In [9]:
import pandas as pd
import numpy as np
import csv
import datasets
from datasets import Dataset
from datasets import load_metric
from transformers import BertTokenizerFast 
from transformers import DataCollatorForTokenClassification 
from transformers import AutoModelForTokenClassification 

In [10]:
tokenizer = BertTokenizerFast.from_pretrained("bert-base-uncased") 

In [11]:
label_list = ['O','B-MISC','I-MISC','B-PER','I-PER','B-ORG','I-ORG','B-LOC','I-LOC']
label_encoding_dict = {
    "B-LOC": 0,
    "B-MISC": 1,
    "B-ORG": 2,
    "B-PER": 3,
    "I-LOC": 4,
    "I-MISC": 5,
    "I-ORG": 6,
    "I-PER": 7,
    "O": 8
}

In [12]:
def convert(path):
    tokens = []
    entities = []
    with open(path, 'r',) as f:
        reader = csv.reader(f, delimiter='\t')
        temp_t = []
        temp_e = []
        next(reader)
        for line in enumerate(reader):
            if not line[1]:
                tokens.append(temp_t)
                entities.append(temp_e)
                temp_t = []
                temp_e = []
            else:
                t = [ '{}'.format(x) for x in list(csv.reader([line[1][0]], delimiter=',', quotechar='"'))[0] ]
                t[3] = int(t[3])
                temp_t.append(t[1])
                temp_e.append(t[2])
        tokens.append(temp_t)
        entities.append(temp_e)
    return Dataset.from_pandas(pd.DataFrame({'tokens': tokens, 'ner_tags': entities}))

In [13]:
train = convert("/Users/johnsonchan/Documents/Coding/Class/CMPSC 190I W/HW 4/HW4_spanish_ner_data/train.csv")

In [14]:
validate = convert("/Users/johnsonchan/Documents/Coding/Class/CMPSC 190I W/HW 4/HW4_spanish_ner_data/validation.csv")

In [15]:
def tokenize_and_align_labels(examples):
    label_all_tokens = True
    tokenized_inputs = tokenizer(list(examples["tokens"]), truncation=True, is_split_into_words=True)

    labels = []
    for i, label in enumerate(examples[f"ner_tags"]):
        word_ids = tokenized_inputs.word_ids(batch_index=i)
        previous_word_idx = None
        label_ids = []
        for word_idx in word_ids:
            if word_idx is None:
                label_ids.append(-100)
            elif label[word_idx] == '0':
                label_ids.append(0)
            elif word_idx != previous_word_idx:
                label_ids.append(label_encoding_dict[label[word_idx]])
            else:
                label_ids.append(label_encoding_dict[label[word_idx]] if label_all_tokens else -100)
            previous_word_idx = word_idx
        labels.append(label_ids)
        
    tokenized_inputs["labels"] = labels
    return tokenized_inputs

In [16]:
train_tokenized = train.map(tokenize_and_align_labels, batched=True)
validate_tokenized = validate.map(tokenize_and_align_labels, batched=True)

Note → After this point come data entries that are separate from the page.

(** X11.  No run is silent: whatever the surroundings answer, the run calls
    [send_teams_webhook] at least once. *)
Theorem X11_every_run_notifies (env : environment) :
  exists text, Webhook text ∈ (disaster_message_scheduler env).2.
Proof.
  destruct (scheduler_shape env) as (t0 & Ht0 & [[Hne ->]|(latest & st & _ & _ & ->)]); simpl.
  - destruct t0 as [|e t0]; [done|]. apply Forall_cons in Ht0 as [He _].
    destruct e as [text| |]; [|done|done]. exists text. apply elem_of_cons. by left.
  - destruct (new_messages_found st) as [|first rest].
    + exists MsgNoNewMessages. apply elem_of_app. right. apply elem_of_cons. by left.
    + exists (teams_alert_message first). apply elem_of_app. right.
      rewrite deliver_cons. apply elem_of_cons. right. apply elem_of_app. right.
      apply elem_of_app. left. apply elem_of_cons. by left.
Qed.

Map:   0%|          | 0/8323 [00:00<?, ? examples/s]

Map:   0%|          | 0/1915 [00:00<?, ? examples/s]

In [17]:
model = AutoModelForTokenClassification.from_pretrained("bert-base-uncased", num_labels=9)

Some weights of the model checkpoint at bert-base-uncased were not used when initializing BertForTokenClassification: ['cls.predictions.transform.dense.bias', 'cls.predictions.bias', 'cls.predictions.transform.LayerNorm.weight', 'cls.predictions.transform.LayerNorm.bias', 'cls.seq_relationship.weight', 'cls.seq_relationship.bias', 'cls.predictions.transform.dense.weight']
- This IS expected if you are initializing BertForTokenClassification from the checkpoint of a model trained on another task or with another architecture (e.g. initializing a BertForSequenceClassification model from a BertForPreTraining model).
- This IS NOT expected if you are initializing BertForTokenClassification from the checkpoint of a model that you expect to be exactly identical (initializing a BertForSequenceClassification model from a BertForSequenceClassification model).
Some weights of BertForTokenClassification were not initialized from the model checkpoint at bert-base-uncased and are newly initialized: 

In [18]:
from transformers import TrainingArguments, Trainer 
args = TrainingArguments( 
"test-ner",
evaluation_strategy = "epoch", 
learning_rate=2e-5, 
per_device_train_batch_size=16, 
per_device_eval_batch_size=16, 
num_train_epochs=3, 
weight_decay=0.01, 
) 

In [19]:
data_collator = DataCollatorForTokenClassification(tokenizer) 

In [20]:
metric = datasets.load_metric("seqeval") 

  metric = datasets.load_metric("seqeval")


In [21]:
def compute_metrics(eval_preds): 
    """
    Function to compute the evaluation metrics for Named Entity Recognition (NER) tasks.
    The function computes precision, recall, F1 score and accuracy.

    Parameters:
    eval_preds (tuple): A tuple containing the predicted logits and the true labels.

    Returns:
    A dictionary containing the precision, recall, F1 score and accuracy.
    """
    pred_logits, labels = eval_preds 
    
    pred_logits = np.argmax(pred_logits, axis=2) 
    # the logits and the probabilities are in the same order,
    # so we don’t need to apply the softmax
    
    # We remove all the values where the label is -100
    predictions = [ 
        [label_list[eval_preds] for (eval_preds, l) in zip(prediction, label) if l != -100] 
        for prediction, label in zip(pred_logits, labels) 
    ] 
    
    true_labels = [ 
      [label_list[l] for (eval_preds, l) in zip(prediction, label) if l != -100] 
       for prediction, label in zip(pred_logits, labels) 
   ] 
    results = metric.compute(predictions=predictions, references=true_labels) 
    return { 
   "precision": results["overall_precision"], 
   "recall": results["overall_recall"], 
   "f1": results["overall_f1"], 
  "accuracy": results["overall_accuracy"], 
  } 

In [22]:
trainer = Trainer( 
    model, 
    args, 
   train_dataset=train_tokenized, 
   eval_dataset=validate_tokenized, 
   data_collator=data_collator, 
   tokenizer=tokenizer, 
   compute_metrics=compute_metrics 
) 

In [23]:
trainer.train() 

You're using a BertTokenizerFast tokenizer. Please note that with a fast tokenizer, using the `__call__` method is faster than using a method to encode the text followed by a call to the `pad` method to get a padded encoding.


RuntimeError: Placeholder storage has not been allocated on MPS device!